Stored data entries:
[Start of section]

(* ===== verification/FrameSpec.v ===== *)
(** * Physical frames: what the allocator promises

    The system of owners around [BuddyFrameAllocator]: frames are handed out,
    written by their owners and returned, in any order.  Exclusive ownership,
    accounting, absence of panics, memory isolation and completeness. *)

From S2P Require Import Prelude FrameAlloc FrameInv FrameOps.

(** ** Initialisation *)

(** The frames of a memory area. *)
Definition area_left (a : Z * Z) : Z := phys_ceil (fst a).
Definition area_right (a : Z * Z) : Z := phys_floor (usize (fst a + snd a)).

Definition area_ok (a : Z * Z) : Prop := 0 <= fst a /\ 0 <= snd a /\ fst a + snd a < 2 ^ 63.

(** A boot memory map: at most 32 areas, and the frames of distinct areas do not touch. *)
Record areas_ok (areas : list (Z * Z)) : Prop := {
  ao_each : Forall area_ok areas;
  ao_apart : forall i j a b, areas !! i = Some a -> areas !! j = Some b -> i <> j ->
    area_left a < area_right a -> area_left b < area_right b ->
    area_right a < area_left b \/ area_right b < area_left a;
  ao_count : (length areas <= MEM_VECTOR_CAPACITY)%nat;
  ao_some : Exists (fun a => area_left a < area_right a) areas }.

[End of section]

→ **PROBLEM TO WORK ON**: With the line containing "area_left a < area_right a ->" as the first and the last line of the data as the final one, copy every line between them exactly, those two included.

→ **OUTPUT**:
    area_left a < area_right a -> area_left b < area_right b ->
    area_right a < area_left b \/ area_right b < area_left a;
  ao_count : (length areas <= MEM_VECTOR_CAPACITY)%nat;
  ao_some : Exists (fun a => area_left a < area_right a) areas }.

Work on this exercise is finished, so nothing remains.